Veronica White and Douglas Petersen, Communication Disorders
Introduction
Kindergarten students are often administered screening instruments designed to identify weaknesses in emergent literacy skills. Unfortunately, these screeners, which only measure what a student currently knows, cannot validly differentiate between students who have low scores because of limited exposure, language/dialectal differences, or a disability. A more valid approach to identifying kindergarten students for future reading difficulty is needed. Dynamic assessment is emerging as a valid alternative to traditional screening measures. The language subtest of the PEARL (Petersen & Spencer, 2016) uses a dynamic assessment approach where students are administered a pretest (a story retell), participate in language instruction on story retelling, and then are administered a posttest (another story retell). This dynamic assessment approach measures how well a student can learn language, as opposed to their current language ability. The purpose of this study was to examine the predictive validity of the PEARL. Our research questions were: 1) To what extent are the scores from progress monitoring assessments lower for kindergarten students at risk/not at risk? 2) What is the sensitivity and specificity of the PEARL?
Methodology
The PEARL was administered to all kindergarten students in an elementary school. A random sample of 7 students were identified as at risk for future reading comprehension difficulty. A team of undergraduate research assistants provided individualized language instruction and closely monitored progress using evidence-based language intervention three times per week for five weeks. A sample of 7 kindergarten students who were not identified as at risk on the PEARL from matching classrooms also participated in the same language intervention. Student progress was measured at the beginning and end of most sessions using a progress monitoring tool. Interventionists completed a rating scale at the end of each session to measure students’ response to intervention. We used logistic regression to combine mean language performance scores, posttest scores, and response to intervention over time (modifiability) to create a composite gold standard for language ability.
Results
An independent samples t-test indicated that there was a significant difference on scores from progress monitoring assessments between students identified as at risk and students identified as not at risk (Figure 1). A ROC analysis resulted in 100% sensitivity and 86% specificity (Figure 2). These results indicate the PEARL was able to identify 100% of the children who had language disorder and identify 86% of the children who did not have a language disorder.
Discussion
The results of this study indicate that dynamic assessment is predictive of a student’s response to language instruction. This study adds to the body of dynamic assessment research through a) replication, b) the use of a distinct sample of students, and c) the use of an innovative design that better reflects difficulty learning to understand and use complex academic language.
Conclusion
By correctly identifying students who will struggle with future language and reading comprehension difficulty at the beginning of kindergarten, early identification can take place, leading to preventative intervention. With strong sensitivity and specificity, these results could impact the way early reading screening and intervention is implemented for young students across the U.S.

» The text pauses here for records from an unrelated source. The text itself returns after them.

(** * LZWTool and its Python test drivers

    The repository ships four Python drivers ([comprehensive_test.py],
    [test_lru.py], [test_all_policies.py], [verify_policies_differ.py]) around
    a Java tool, [LZWTool].  The drivers are embedded from their source.  The
    Java sources of the tool are not among these sources: the tool is
    modelled from the specification, and every definition that belongs to
    that model says so.

    Layout: Python values and effects; the codec and its command line
    (modelled); the drivers (from source); then the lemmas and theorems. *)

From Stdlib Require Import ZArith QArith Ascii String List Lia.
From Stdlib Require Import DecimalString DecimalZ DecimalPos.
From stdpp Require Import gmap strings list fin_maps.

(** ** Python values and effects used by the drivers *)

(** [int.bit_length()]: the number of bits of the absolute value, 0 for 0. *)
Definition bit_length (x : Z) : Z :=
  if (x =? 0)%Z then 0%Z else (Z.log2 (Z.abs x) + 1)%Z.

(** [str(n)] for a Python int. *)
Definition str (n : Z) : string := NilZero.string_of_int (Z.to_int n).

(** [s * n] for a string [s]. *)
Fixpoint str_mul (s : string) (n : nat) : string :=
  match n with
  | 0 => ""
  | S n' => s +:+ str_mul s n'
  end.

(** [needle in haystack] for strings. *)
Fixpoint str_contains (needle haystack : string) : bool :=
  String.prefix needle haystack ||
  match haystack with
  | EmptyString => false
  | String _ rest => str_contains needle rest
  end.

(** The exceptions that are followed through the drivers; [SystemExit] is
    the one that is no [Exception]. *)
Inductive PyExn : Type :=
| ZeroDivisionError
| IndexError
| FileNotFoundError (path : string)
| SystemExit (status : Z)
| UnicodeDecodeError.

(** The outcome of evaluating a Python expression or block. *)
Inductive Outcome (A : Type) : Type :=
| Returned (a : A)
| Raised (e : PyExn).
Arguments Returned {A} a.
Arguments Raised {A} e.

Figure 1. Posttest scores for kindergarten students at risk and not at risk on the PEARL. Independent samples t-test indicated there was a significant difference between groups, t (2,12) = -2.38, p < .05.
Figure 2. Sensitivity and Specificity (classification accuracy) of the PEARL.
References
Petersen, D. B., Allen, M. A., & Spencer, T. D. (2016). Predicting reading difficulty in first grade using dynamic assessment of decoding in early kindergarten: A large-scale longitudinal study. Journal of Learning Disabilities, 49(2), 200-215.